> [What you are asked to do]
Locate the string "Cbor" in the listing below. Copy every line where it is found.

.....

(* ===== verification/ProllyBuild.v ===== *)
(** * Prolly trees: construction

    The chunking loops write the nodes of the abstract levels, and [build] writes the tree whose shape
    the boundary rule gives, for any sound store. *)

From S2P Require Import Prelude Codec Types Cbor Store Prolly ProllyNode ProllyTree ProllyRead ProllyShape.

Module ProllyBuild.
Import Codec Cbor Digest Store Prolly ProllyNode ProllyTree ProllyRead ProllyShape.

(** Every node of a tree. *)
Fixpoint nodes (t : tree) : list tree :=
  t :: match t with
       | Leaf _ => []
       | Inode cs => concat (map (fun c => nodes c.2) cs)
       end.

Section Pure.
Context `{hasher : Hasher}.

(** The bytes of every node of the tree belong to the universe. *)
Definition covered (U : bytes -> Prop) (a : Algo) (t : tree) : Prop :=
  Forall (fun n => U (enc a n)) (nodes t).

Lemma covered_root U a t : covered U a t -> U (enc a t).
Proof. unfold covered. destruct t; cbn [nodes]; by intros [H _]%Forall_cons. Qed.

Lemma covered_Inode U a cs : covered U a (Inode cs) -> Forall (fun c => covered U a c.2) cs.
Proof.
  unfold covered. cbn [nodes]. intros [_ H]%Forall_cons. induction cs as [|c cs IH]; [constructor|].
  simpl in H. apply Forall_app in H as [H1 H2]. constructor; [done|by apply IH].
Qed.

(** Adds levels from [level] up until one node is left, in at most [fuel] rounds. *)
Fixpoint climb (fuel : nat) (level : N) (ns : list (bytes * tree)) : option (list (bytes * tree)) :=
  if (length ns <=? 1)%nat then Some ns
  else match fuel with
  | O => None
  | S fuel => climb fuel (level + 1) (inodes level ns)
  end.

(** The tree over a list of entries; [None] for the empty list and for a tree of more than 254
    levels. *)
Definition pure_build (es : list Entry) : option tree :=
  ns ← climb 254 1 (leaf_nodes es); snd <$> head ns.

Lemma inodes_nil level ns : inodes level ns = [] -> ns = [].
Proof.
  unfold inodes. intros H%map_eq_nil. pose proof (chunks_concat (cut level) [] ns) as Hc.
  by rewrite H in Hc.
Qed.

Lemma covered_inodes U a level ns :
  Forall (fun c => covered U a c.2) (inodes level ns) -> Forall (fun c => covered U a c.2) ns.
Proof.
  unfold inodes. rewrite Forall_map. intros H.
  pose proof (chunks_concat (cut level) [] ns) as Hc. simpl in Hc. rewrite <-Hc. clear Hc.
  induction H as [|r rs Hr _ IH]; [constructor|]. simpl. apply Forall_app. split; [|done].
  by apply covered_Inode.
Qed.

Lemma climb_covered U a fuel level ns ns' :
  climb fuel level ns = Some ns' -> Forall (fun c => covered U a c.2) ns' ->
  Forall (fun c => covered U a c.2) ns.
Proof.
  revert level ns. induction fuel as [|fuel IH]; intros level ns; cbn [climb];
    destruct (length ns <=? 1)%nat; try done; try (by intros [= <-]).
  intros H Hc. eapply covered_inodes. by eapply IH.
Qed.

Lemma climb_flatten fuel level ns ns' : climb fuel level ns = Some ns' -> flatten_all ns' = flatten_all ns.
Proof.
  revert level ns. induction fuel as [|fuel IH]; intros level ns; cbn [climb];
    destruct (length ns <=? 1)%nat; try done; try (by intros [= <-]).
  intros H%IH. by rewrite H, flatten_inodes.
Qed.

Lemma climb_keyed fuel level ns ns' :
  climb fuel level ns = Some ns' -> Forall keyed_child ns -> Forall keyed_child ns'.
Proof.
  revert level ns. induction fuel as [|fuel IH]; intros level ns; cbn [climb];
    destruct (length ns <=? 1)%nat; try done; try (by intros [= <-]).
  intros H Hk. eapply IH; [done|]. by apply keyed_inodes.
Qed.

(** Climbing from a level of an entry list reaches a single node at the first level that has one. *)
Lemma climb_tower fuel i es ns :
  climb fuel (N.of_nat (S i)) (tower i es) = Some ns ->
  exists m, (i <= m <= i + fuel)%nat /\ ns = tower m es /\ (length ns <= 1)%nat
  /\ forall j, (i <= j < m)%nat -> (1 < length (tower j es))%nat.
Proof.
  revert i. induction fuel as [|fuel IH]; intros i; cbn [climb];
    destruct (Nat.leb_spec (length (tower i es)) 1) as [Hl|Hl]; try done.
  1, 2: intros [= <-]; exists i; split_and!; try done; lia.
  replace (N.of_nat (S i) + 1) with (N.of_nat (S (S i))) by lia.
  change (inodes (N.of_nat (S i)) (tower i es)) with (tower (S i) es). intros H.
  destruct (IH _ H) as (m & Hm & -> & Hlen & Hj). exists m. split_and!; try done; try lia.
  intros j Hj'. destruct (decide (j = i)) as [->|]; [done|]. apply Hj. lia.
Qed.

Lemma climb_leaves fuel es ns :
  climb fuel 1 (leaf_nodes es) = Some ns ->
  exists m, (m <= fuel)%nat /\ ns = tower m es /\ (length ns <= 1)%nat
  /\ forall j, (j < m)%nat -> (1 < length (tower j es))%nat.
Proof.
  intros (m & Hm & H & Hl & Hj)%(climb_tower fuel 0). exists m. split_and!; try done; [lia|].
  intros j Hjm. apply Hj. lia.
Qed.

(** [head] of a climb is its only node. *)
Lemma climb_head fuel es t :
  (ns ← climb fuel 1 (leaf_nodes es); snd <$> head ns) = Some t ->
  exists k, climb fuel 1 (leaf_nodes es) = Some [(k, t)].
Proof.
  destruct (climb fuel 1 (leaf_nodes es)) as [ns|] eqn:E; cbn [mbind option_bind]; [|done].
  destruct (climb_leaves fuel es ns E) as (m & _ & _ & Hl & _).
  destruct ns as [|[k t'] [|]]; simpl in *; [done| |lia]. intros [= ->]. by exists k.
Qed.
End Pure.

Section Build.
Context `{hasher : Hasher} {S : Type} `{ops : !ObjectStore S} {U : bytes -> Prop} {ok : S -> Prop}
  `{laws : !StoreLaws S U ok}.
Implicit Types s : S.

(** What a chunking loop needs to know of its flush operation: it writes the node of a run. *)
Definition flush_spec {A B} (flush : S -> list (bytes * A) -> res (Child * S))
    (R : S -> bytes * A -> bytes * B -> Prop) (mk : list (bytes * B) -> tree) : Prop :=
  forall s run prun, ok s -> Forall2 (R s) run prun -> U (enc (digest_algo s) (mk prun)) ->
  exists d s', flush s run = Ok ((max_key run, d), s') /\ ok s' /\ extends s s' /\ repr s' d (mk prun).

Lemma max_key_map {A} (run : list (bytes * A)) : max_key run = default [] (last (map fst run)).
Proof. unfold max_key. change (map fst run) with (fst <$> run). rewrite fmap_last. by destruct (last run). Qed.

Lemma max_key_rel {A B} (R : bytes * A -> bytes * B -> Prop) run prun :
  (forall x y, R x y -> x.1 = y.1) -> Forall2 R run prun -> max_key run = max_key prun.
Proof.
  intros HR Hrun. rewrite !max_key_map. do 2 f_equal.
  induction Hrun as [|x y run prun Hxy _ IH]; simpl; [done|]. by rewrite (HR _ _ Hxy), IH.
Qed.

(** A chunking loop writes the nodes of the runs its items are cut into. *)
Lemma chunk_loop_spec {A B} (flush : S -> list (bytes * A) -> res (Child * S))
    (R : S -> bytes * A -> bytes * B -> Prop) (mk : list (bytes * B) -> tree) level :
  flush_spec flush R mk -> (forall s x y, R s x y -> x.1 = y.1) ->
  (forall s s' x y, extends s s' -> R s x y -> R s' x y) ->
  forall items pitems s out pout run prun,
  ok s -> Forall2 (R s) items pitems -> Forall2 (R s) run prun -> Forall2 (nrel s) out pout ->
  Forall (fun r => U (enc (digest_algo s) (mk r))) (chunks (cut level) prun pitems) ->
  exists out' s', chunk_loop flush level s out run items = Ok (out', s') /\ ok s' /\ extends s s'
  /\ Forall2 (nrel s') out' (pout ++ map (fun r => (max_key r, mk r)) (chunks (cut level) prun pitems)).
Proof.
  intros Hflush Hkey Hmono. induction items as [|x items IH];
    intros pitems s out pout run prun Hok Hitems Hrun Hout HU;
    inversion Hitems as [|? y ? pitems' Hxy Hitems']; subst; cbn [chunk_loop chunks] in *.
  - destruct Hrun as [|x y run prun Hxy Hrun].
    { exists out, s. simpl. rewrite app_nil_r. split_and!; done. }
    apply Forall_cons in HU as [HU _].
    destruct (Hflush s (x :: run) (y :: prun)) as (d & s' & -> & Hok' & Hext & Hr); [done|by constructor|done|].
    simpl. eexists _, s'. split_and!; try done. apply Forall2_app; [by eapply nrel_mono|].
    constructor; [|done]. split; [|done]. simpl. eapply (max_key_rel (R s)); [apply Hkey|by constructor].
  - unfold cut at 1 in HU. rewrite (Hkey _ _ _ Hxy).
    assert (Forall2 (R s) (run ++ [x]) (prun ++ [y])) as Hrun' by (apply Forall2_app; [done|by repeat constructor]).
    unfold cut at 1. destruct (is_boundary y.1 level).
    + apply Forall_cons in HU as [HU HUs].
      destruct (Hflush s (run ++ [x]) (prun ++ [y])) as (d & s' & -> & Hok' & Hext & Hr); [done..|]. simpl.
      destruct (IH pitems' s' (out ++ [(max_key (run ++ [x]), d)]) (pout ++ [(max_key (prun ++ [y]), mk (prun ++ [y]))]) [] [])
        as (out' & s'' & -> & Hok'' & Hext' & Hout'); try done.
      * eapply Forall2_impl; [exact Hitems'|]. intros. by eapply Hmono.
      * apply Forall2_app; [by eapply nrel_mono|]. constructor; [|done]. split; [|done]. simpl.
        eapply (max_key_rel (R s)); [apply Hkey|done].
      * destruct Hext as [Ha _]. by rewrite Ha.
      * exists out', s''. split_and!; try done; [by etrans|]. by rewrite <-app_assoc in Hout'.
    + apply IH; done.
Qed.

Lemma flush_leaf_spec : flush_spec flush_leaf (fun _ => eq) Leaf.
Proof.
  intros s run prun Hok Hrun HU. assert (run = prun) as -> by (clear HU; induction Hrun; congruence).
  destruct (put_leaf s prun Hok HU) as (d & s' & Hput & Hok' & Hext & Hr).
  exists d, s'. unfold flush_leaf. rewrite Hput. done.
Qed.

Lemma flush_internal_spec : flush_spec flush_internal nrel Inode.
Proof.
  intros s run prun Hok Hrun HU.
  destruct (put_internal s run prun Hok Hrun HU) as (d & s' & Hput & Hok' & Hext & Hr).
  exists d, s'. unfold flush_internal. rewrite Hput. done.
Qed.

Definition covered_all s (ns : list (bytes * tree)) : Prop :=
  Forall (fun c => covered U (digest_algo s) c.2) ns.

Lemma chunk_leaves_spec s es :
  ok s -> covered_all s (leaf_nodes es) ->
  exists ch s', chunk_leaves s es = Ok (ch, s') /\ ok s' /\ extends s s'
  /\ Forall2 (nrel s') ch (leaf_nodes es).
Proof.
  intros Hok HU. unfold chunk_leaves.
  destruct (chunk_loop_spec flush_leaf (fun _ => eq) Leaf 0 flush_leaf_spec) with
    (items := es) (pitems := es) (s := s) (out := @nil Child) (pout := @nil (bytes * tree))
    (run := @nil Entry) (prun := @nil Entry) as (ch & s' & H & Hok' & Hext & Hch); try done.
  - by intros ??? ->.
  - unfold covered_all, leaf_nodes in HU. rewrite Forall_map in HU. eapply Forall_impl; [exact HU|].
    intros r. apply covered_root.
  - by exists ch, s'.
Qed.

Lemma chunk_internal_spec s level ch cs :
  ok s -> Forall2 (nrel s) ch cs -> covered_all s (inodes level cs) ->
  exists ch' s', chunk_internal s level ch = Ok (ch', s') /\ ok s' /\ extends s s'
  /\ Forall2 (nrel s') ch' (inodes level cs).
Proof.
  intros Hok Hch HU. unfold chunk_internal.
  destruct (chunk_loop_spec flush_internal nrel Inode level flush_internal_spec) with
    (items := ch) (pitems := cs) (s := s) (out := @nil Child) (pout := @nil (bytes * tree))
    (run := @nil Child) (prun := @nil (bytes * tree)) as (ch' & s' & H & Hok' & Hext & Hch'); try done.
  - by intros ? [] [] [? _].
  - intros s1 s2 c n Hext [Hk Hr]. split; [done|by eapply repr_mono].
  - unfold covered_all, inodes in HU. rewrite Forall_map in HU. eapply Forall_impl; [exact HU|].
    intros r. apply covered_root.
  - by exists ch', s'.
Qed.

Lemma covered_all_ext s s' ns : extends s s' -> covered_all s ns -> covered_all s' ns.
Proof. intros [Ha _]. unfold covered_all. by rewrite Ha. Qed.

Lemma nrel_length s ch cs : Forall2 (nrel s) ch cs -> length ch = length cs.
Proof. apply Forall2_length. Qed.

Lemma build_levels_spec n fuel s level ch ns ns' :
  (n <= fuel)%nat -> level + N.of_nat n <= u8_max -> climb n level ns = Some ns' ->
  ok s -> Forall2 (nrel s) ch ns -> covered_all s ns' ->
  exists ch' s', build_levels fuel s level ch = Ok (ch', s') /\ ok s' /\ extends s s'
  /\ Forall2 (nrel s') ch' ns'.
Proof.
  revert fuel s level ch ns. induction n as [|n IH]; intros fuel s level ch ns Hf Hl Hc Hok Hch HU;
    cbn [climb] in Hc; rewrite <-(nrel_length _ _ _ Hch) in Hc; destruct fuel as [|fuel];
    cbn [build_levels]; destruct (length ch <=? 1)%nat; try done; try lia;
    try (injection Hc as <-; by exists ch, s).
  assert (covered_all s (inodes level ns)) as HU1 by by eapply climb_covered.
  destruct (chunk_internal_spec s level ch ns Hok Hch HU1) as (ch1 & s1 & -> & Hok1 & Hext1 & Hch1).
  simpl. unfold checked_add. rewrite (proj2 (N.leb_le (level + 1) u8_max)) by lia. simpl.
  destruct (IH fuel s1 (level + 1) ch1 (inodes level ns)) as (ch' & s' & -> & Hok' & Hext' & Hch');
    try done; [lia|lia|by eapply covered_all_ext|].
  exists ch', s'. split_and!; try done. by etrans.
Qed.

Lemma pure_build_climb es t :
  pure_build es = Some t -> exists k, climb 254 1 (leaf_nodes es) = Some [(k, t)].
Proof. apply climb_head. Qed.

Lemma build_spec s es t :
  ok s -> pure_build es = Some t -> covered U (digest_algo s) t ->
  exists d s', build s es = Ok (Some d, s') /\ ok s' /\ extends s s' /\ repr s' d t.
Proof.
  intros Hok (k & Hc)%pure_build_climb HU.
  assert (covered_all s [(k, t)]) as HU1 by by constructor.
  destruct (chunk_leaves_spec s es Hok) as (ch & s1 & Hch & Hok1 & Hext1 & Hrel1);
    [by eapply climb_covered|].
  destruct (build_levels_spec 254 255 s1 1 ch (leaf_nodes es) [(k, t)]) as (ch' & s' & Hb & Hok' & Hext' & Hrel');
    try done; [lia|by eapply covered_all_ext|].
  inversion Hrel' as [|[k' d] ? ? ? [_ Hr] Hnil]; subst. inversion Hnil; subst.
  exists d, s'. unfold build. destruct es as [|e es]; [done|]. rewrite Hch. cbn [mbind result_bind].
  rewrite Hb. cbn [mbind result_bind].
  split_and!; try done. by etrans.
Qed.

(** What a built tree holds. *)
Lemma pure_build_tree es t :
  pure_build es = Some t ->
  flatten t = es /\ keyed t
  /\ exists m, (m <= 254)%nat /\ leveled m t /\ exists k, tower m es = [(k, t)]
     /\ forall j, (j < m)%nat -> (1 < length (tower j es))%nat.
Proof.
  intros (k & Hc)%pure_build_climb. pose proof (climb_flatten _ _ _ _ Hc) as Hf.
  pose proof (climb_keyed _ _ _ _ Hc (keyed_leaf_nodes es)) as [[Hk _] _]%Forall_cons.
  rewrite flatten_leaf_nodes, flatten_all_cons, app_nil_r in Hf. simpl in Hf. split_and!; [done..|].
  destruct (climb_leaves _ es _ Hc) as (m & Hm & Ht & _ & Hj). exists m. split_and!; [done| |].
  - pose proof (leveled_tower m es) as Hl. rewrite <-Ht in Hl. by apply Forall_cons in Hl as [Hl _].
  - by exists k.
Qed.
End Build.

End ProllyBuild.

.....

> [Exercise answer]
From S2P Require Import Prelude Codec Types Cbor Store Prolly ProllyNode ProllyTree ProllyRead ProllyShape.
Import Codec Cbor Digest Store Prolly ProllyNode ProllyTree ProllyRead ProllyShape.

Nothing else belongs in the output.